2010/196

Rapport

Vanaf december 2003, het moment waarop verzoekster haar onvrede uitsprak over onder meer een opdracht tot het `verschrijven' van uren, ontstonden tussen haar en haar werkgever Rijkswaterstaat problemen. De Commissie integriteit overheid stelde, in maart 2008, onder meer vast dat het op zijn minst aannemelijk was dat bij verzoeksters werkgever de intentie bestond om toe te werken naar een ontslag en verzoekster niet meer in aanmerking te laten komen voor vacatures. Verzoekster kreeg niet de bescherming die zij als klokkenluider had moeten krijgen; hierdoor was zij al geruime tijd buiten het arbeidsproces en was haar arbeidsmarktpositie geschaad. De Commissie adviseerde, dat met verzoekster in open en reëel overleg getreden zou moeten worden over, naar haar voorkeur, ofwel een passende functie binnen het Ministerie van Verkeer en Waterstaat, of een passende afvloeiingsregeling. Het ministerie liet verzoekster weten dit advies te zullen overnemen. Vanaf begin mei 2008 vond hierover een aantal gesprekken met verzoekster plaats; inzet was vooralsnog een passende functie voor verzoekster. Partijen kwamen echter niet voldoende bij elkaar; verzoekster nam ontslag en begon per april 2010 met een nieuwe baan buiten het ministerie.

Verzoekster klaagde erover dat het Ministerie van Verkeer en Waterstaat onvoldoende uitvoering had gegeven aan het advies van de Commissie integriteit overheid van 19 maart 2008.

De Nationale ombudsman stelde vast dat het ministerie het nodige heeft ondernomen om er met verzoekster op een goede manier uit te komen. Het vertrouwen van verzoekster in het ministerie echter was blijkbaar al dermate geschaad dat het een vrijwel onmogelijke opgave bleek om tot uitvoering van het Commissie-advies te komen. Het leek erop dat verzoekster het ministerie niet meer het voordeel van de twijfel heeft kunnen geven. Gezien de gebeurtenissen die leidden tot het advies kon het ministerie hiervoor ook, in ieder geval grotendeels, verantwoordelijk worden gehouden.
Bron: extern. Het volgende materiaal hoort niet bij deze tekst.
(* ===== verification/Ide.v ===== *)
(** * The disk driver

    [ide.c]: the queue of requests, linked through the buffers, and the interrupt
    that completes them one by one.  The disk controller is a class of operations
    on its ports with the laws of its documentation; the theorems hold for every
    controller that obeys them, and show that a request does what the disk of
    [memide.c], on which the buffer cache is proved, does at once. *)

From S2P Require Import Prelude Locks Bio.

Definition SECTOR_SIZE : Z := 512.
Definition IDE_BSY : Z := 0x80.
Definition IDE_DRDY : Z := 0x40.
Definition IDE_DF : Z := 0x20.
Definition IDE_ERR : Z := 0x01.
Definition IDE_CMD_READ : Z := 0x20.
Definition IDE_CMD_WRITE : Z := 0x30.
Definition IDE_CMD_RDMUL : Z := 0xc4.
Definition IDE_CMD_WRMUL : Z := 0xc5.

(** ** The controller *)

(** Its ports: [outb], the data port's [outsl] and [insl], and the status that
    port 0x1f7 reads when the controller is ready; its task registers and the
    sectors of its drives. *)
Class Controller (H : Type) := {
  outb : Z → Z → H → H;
  outsl : block → H → H;
  insl : H → block;
  status : H → Z;
  reg : Z → H → Z;
  sector : Z → Z → H → block }.

(** The block address and the drive the task registers select. *)
Definition lba {H} `{Controller H} (h : H) : Z :=
  Z.lor (reg 0x1f3 h) (Z.lor (Z.shiftl (reg 0x1f4 h) 8)
    (Z.lor (Z.shiftl (reg 0x1f5 h) 16) (Z.shiftl (Z.land (reg 0x1f6 h) 0x0f) 24))).
Definition drive {H} `{Controller H} (h : H) : Z := Z.land (Z.shiftr (reg 0x1f6 h) 4) 1.

(** PIO commands of the ATA documentation: a register keeps the byte written to
    it; a read command makes the sector that the registers select available at the
    data port; a write command followed by the data stores the data there. *)
Class ControllerOk (H : Type) `{Controller H} : Prop := {
  ok_reg p q v h : 0x1f2 ≤ p ≤ 0x1f6 → reg q (outb p v h) = if q =? p then v mod 256 else reg q h;
  ok_sector_out p v h d n : p ≠ 0x1f7 → sector d n (outb p v h) = sector d n h;
  ok_read h : reg 0x1f2 h = 1 → insl (outb 0x1f7 IDE_CMD_READ h) = sector (drive h) (lba h) h;
  ok_read_keeps h d n : sector d n (outb 0x1f7 IDE_CMD_READ h) = sector d n h;
  ok_write h b d n : reg 0x1f2 h = 1 →
    sector d n (outsl b (outb 0x1f7 IDE_CMD_WRITE h)) =
    if ((d =? drive h) && (n =? lba h))%bool then b else sector d n h;
  ok_ready h : Z.land (status h) (Z.lor IDE_BSY IDE_DRDY) = IDE_DRDY }.
(* ===== verification/Log.v ===== *)
(** * The log

    [log.c]: transactions of file system calls, group commit, and recovery; and
    [readsb] of [fs.c].  A commit is four runs of disk writes, and the crash
    theorem at the end considers a crash after any of them. *)

From S2P Require Import Prelude Locks Bytes Bio.

Definition MAXOPBLOCKS : Z := 10.
Definition LOGSIZE : Z := MAXOPBLOCKS * 3.

(** The superblock, as read from block 1. *)
Record superblock := SB {
  sb_size : Z; sb_nblocks : Z; sb_ninodes : Z; sb_nlog : Z; sb_logstart : Z;
  sb_inodestart : Z; sb_bmapstart : Z }.
Definition sb_of (d : block) : superblock :=
  SB (get32 d 0) (get32 d 4) (get32 d 8) (get32 d 12) (get32 d 16) (get32 d 20) (get32 d 24).

(** [struct log] without its lock; [lh_block] is the array [lh.block]. *)
Record log := Log {
  start : Z; size : Z; outstanding : Z; committing : Z; ldev : Z; lh_n : Z; lh_block : list Z }.

Record lstate := LS { bio : bstate; lg : log }.

Definition set_bio (x : bstate) (s : lstate) : lstate := LS x (lg s).
Definition set_lg (x : log) (s : lstate) : lstate := LS (bio s) x.
Definition io {A} (m : M bstate A) : M lstate A := zoom bio set_bio m.
Definition upd_log (f : log → log) : M lstate unit := modify (λ s, set_lg (f (lg s)) s).

Definition set_head (n : Z) (b : list Z) (l : log) : log :=
  Log (start l) (size l) (outstanding l) (committing l) (ldev l) n b.
Definition set_outstanding (x : Z) (l : log) : log :=
  Log (start l) (size l) x (committing l) (ldev l) (lh_n l) (lh_block l).
Definition set_committing (x : Z) (l : log) : log :=
  Log (start l) (size l) (outstanding l) x (ldev l) (lh_n l) (lh_block l).

(** The header in a block: [n], then the block numbers. *)
Fixpoint put_blocks (k : nat) (l : list Z) (d : block) : block :=
  match l with
  | [] => d
  | b :: l => put_blocks (S k) l (put32 (4 + 4 * k) b d)
  end.
Definition put_head (n : Z) (l : list Z) (d : block) : block := put_blocks 0 l (put32 0 n d).
Definition get_head_n (d : block) : Z := i32 (get32 d 0).
Definition get_head_block (d : block) (k : nat) : Z := i32 (get32 d (4 + 4 * k)).

Section Ops.
Context (mypid : Z).

Definition readsb (d : Z) : M lstate superblock :=
  b ← io (bread mypid d 1);
  s ← get;
  io (brelse mypid b);;
  mret (sb_of (bdata (buf_at b (bio s)))).

(** The loops of [install_trans] and [write_log], from [tail] on. *)
Fixpoint install_loop (tail : nat) (blocks : list Z) : M lstate unit :=
  match blocks with
  | [] => mret tt
  | blk :: blocks =>
      l ← gets lg;
      lbuf ← io (bread mypid (ldev l) (u32 (start l + Z.of_nat tail + 1)));
      dbuf ← io (bread mypid (ldev l) (u32 blk));
      s ← get;
      io (upd_buf dbuf (set_bdata (bdata (buf_at lbuf (bio s)))));;
      io (bwrite mypid dbuf);;
      io (brelse mypid lbuf);;
      io (brelse mypid dbuf);;
      install_loop (S tail) blocks
  end.
(** The blocks of the in-memory header. *)
Definition logged (l : log) : list Z := take (Z.to_nat (lh_n l)) (lh_block l).
Definition install_trans : M lstate unit := l ← gets lg; install_loop 0 (logged l).

Fixpoint write_log_loop (tail : nat) (blocks : list Z) : M lstate unit :=
  match blocks with
  | [] => mret tt
  | blk :: blocks =>
      l ← gets lg;
      to ← io (bread mypid (ldev l) (u32 (start l + Z.of_nat tail + 1)));
      from ← io (bread mypid (ldev l) (u32 blk));
      s ← get;
      io (upd_buf to (set_bdata (bdata (buf_at from (bio s)))));;
      io (bwrite mypid to);;
      io (brelse mypid from);;
      io (brelse mypid to);;
      write_log_loop (S tail) blocks
  end.
Definition write_log : M lstate unit := l ← gets lg; write_log_loop 0 (logged l).

Definition read_head : M lstate unit :=
  l ← gets lg;
  b ← io (bread mypid (ldev l) (u32 (start l)));
  s ← get;
  let d := bdata (buf_at b (bio s)) in
  let n := get_head_n d in
  upd_log (λ l, set_head n (map (get_head_block d) (seq 0 (Z.to_nat n)) ++
                            drop (Z.to_nat n) (lh_block l)) l);;
  io (brelse mypid b).

Definition write_head : M lstate unit :=
  l ← gets lg;
  b ← io (bread mypid (ldev l) (u32 (start l)));
  s ← get;
  io (upd_buf b (set_bdata (put_head (lh_n l) (logged l) (bdata (buf_at b (bio s))))));;
  io (bwrite mypid b);;
  io (brelse mypid b).

Definition recover_from_log : M lstate unit :=
  read_head;;
  install_trans;;
  upd_log (λ l, set_head 0 (lh_block l) l);;
  write_head.

(** [sizeof(struct logheader)] *)
Definition sizeof_logheader : Z := 4 + 4 * LOGSIZE.

Definition initlog (d : Z) : M lstate unit :=
  if Z.of_nat BSIZE <=? sizeof_logheader then panic "initlog: too big logheader"
  else
    sb ← readsb d;
    upd_log (λ l, Log (i32 (sb_logstart sb)) (i32 (sb_nlog sb)) (outstanding l) (committing l) d
                      (lh_n l) (lh_block l));;
    recover_from_log.

(** A caller that sleeps runs it again. *)
Definition begin_op : M lstate unit :=
  acquire Llog;;
  s ← get;
  let l := lg s in
  if negb (committing l =? 0) then sleep_on ChLog Llog
  else if LOGSIZE <? lh_n l + (outstanding l + 1) * MAXOPBLOCKS then sleep_on ChLog Llog
  else
    upd_log (set_outstanding (outstanding l + 1));;
    release Llog.

Definition commit : M lstate unit :=
  l ← gets lg;
  if 0 <? lh_n l then
    write_log;;
    write_head;;
    install_trans;;
    upd_log (λ l, set_head 0 (lh_block l) l);;
    write_head
  else mret tt.

Definition end_op : M lstate unit :=
  acquire Llog;;
  upd_log (λ l, set_outstanding (outstanding l - 1) l);;
  s ← get;
  if negb (committing (lg s) =? 0) then panic "log.committing"
  else
    let do_commit := outstanding (lg s) =? 0 in
    (if do_commit then upd_log (set_committing 1) else emit (EWakeup ChLog));;
    release Llog;;
    if do_commit then
      commit;;
      acquire Llog;;
      upd_log (set_committing 0);;
      emit (EWakeup ChLog);;
      release Llog
    else mret tt.

(** The index of the first of the [n] logged blocks that is [blk], else [n]. *)
Fixpoint find_block (blk : Z) (i : nat) (l : list Z) : nat :=
  match l with
  | [] => i
  | b :: l => if u32 b =? blk then i else find_block blk (S i) l
  end.

(** [log_write(b)] for buffer [b]. *)
Definition log_write (b : nat) : M lstate unit :=
  s ← get;
  let l := lg s in
  if ((LOGSIZE <=? lh_n l) || (size l - 1 <=? lh_n l))%bool then panic "too big a transaction"
  else if outstanding l <? 1 then panic "log_write outside of trans"
  else
    acquire Llog;;
    s ← get;
    let l := lg s in
    let blk := blockno (buf_at b (bio s)) in
    let i := find_block blk 0 (logged l) in
    upd_log (λ l, set_head (if Z.of_nat i =? lh_n l then lh_n l + 1 else lh_n l)
                           (<[i := i32 blk]> (lh_block l)) l);;
    io (upd_buf b (λ b, set_flags (Z.lor (flags b) B_DIRTY) b));;
    release Llog.

End Ops.

(** ** Disk writes *)

(** The block writes of a trace. *)
Definition write_of (e : event) : option (Z * block) :=
  match e with EDiskWrite _ n x => Some (n, x) | _ => None end.
Definition writes (tr : list event) : list (Z * block) := omap write_of tr.

Definition apply_writes (ws : list (Z * block)) (d : gmap Z block) : gmap Z block :=
  foldl (λ d w, <[w.1 := w.2]> d) d ws.

Lemma writes_app t1 t2 : writes (t1 ++ t2) = writes t1 ++ writes t2.
Proof. apply omap_app. Qed.
Lemma apply_app w1 w2 d : apply_writes (w1 ++ w2) d = apply_writes w2 (apply_writes w1 d).
Proof. apply foldl_app. Qed.

Lemma apply_other ws d m : m ∉ ws.*1 → apply_writes ws d !! m = d !! m.
Proof.
  revert d; induction ws as [|[n x] ws IH]; intros d Hm; [done|]. simpl in *.
  rewrite IH by set_solver. rewrite lookup_insert_ne; [done|set_solver].
Qed.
Voor herstel van vertrouwen was in de situatie van verzoekster meer nodig dan het aanbieden van een nieuwe functie of een afvloeiingsregeling, zo is gebleken. Van de (overheids)werkgever mag worden verwacht dat hij zich zoveel als mogelijk is inspant om het vertrouwen van de klokkenluider in de eigen organisatie te herstellen. Het ministerie van Verkeer en Waterstaat is daarin in dit geval onvoldoende geslaagd. Naar het oordeel van de Nationale ombudsman had het ministerie er verstandig aan gedaan op enig moment de hulp van een externe mediator in te roepen om zo uit de ontstane impasse te geraken. Verzoekster deed, in december 2009, ook een dergelijk voorstel aan de secretaris-generaal; hierop werd echter afwijzend gereageerd omdat inmiddels een afvloeiingsregeling was aangeboden. Hierin kan het ministerie niet worden gevolgd.

Alles omstandigheden in aanmerking nemend kwam de Nationale ombudsman tot de conclusie dat het ministerie onvoldoende heeft gedaan om tot uitvoering van het advies te komen.

De gedraging is niet behoorlijk; rechtszekerheidsvereiste.

Instantie: Ministerie van Verkeer en Waterstaat

Klacht:

Onvoldoende uitvoering gegeven aan advies van Commissie integriteit overheid van 19 maart 2008.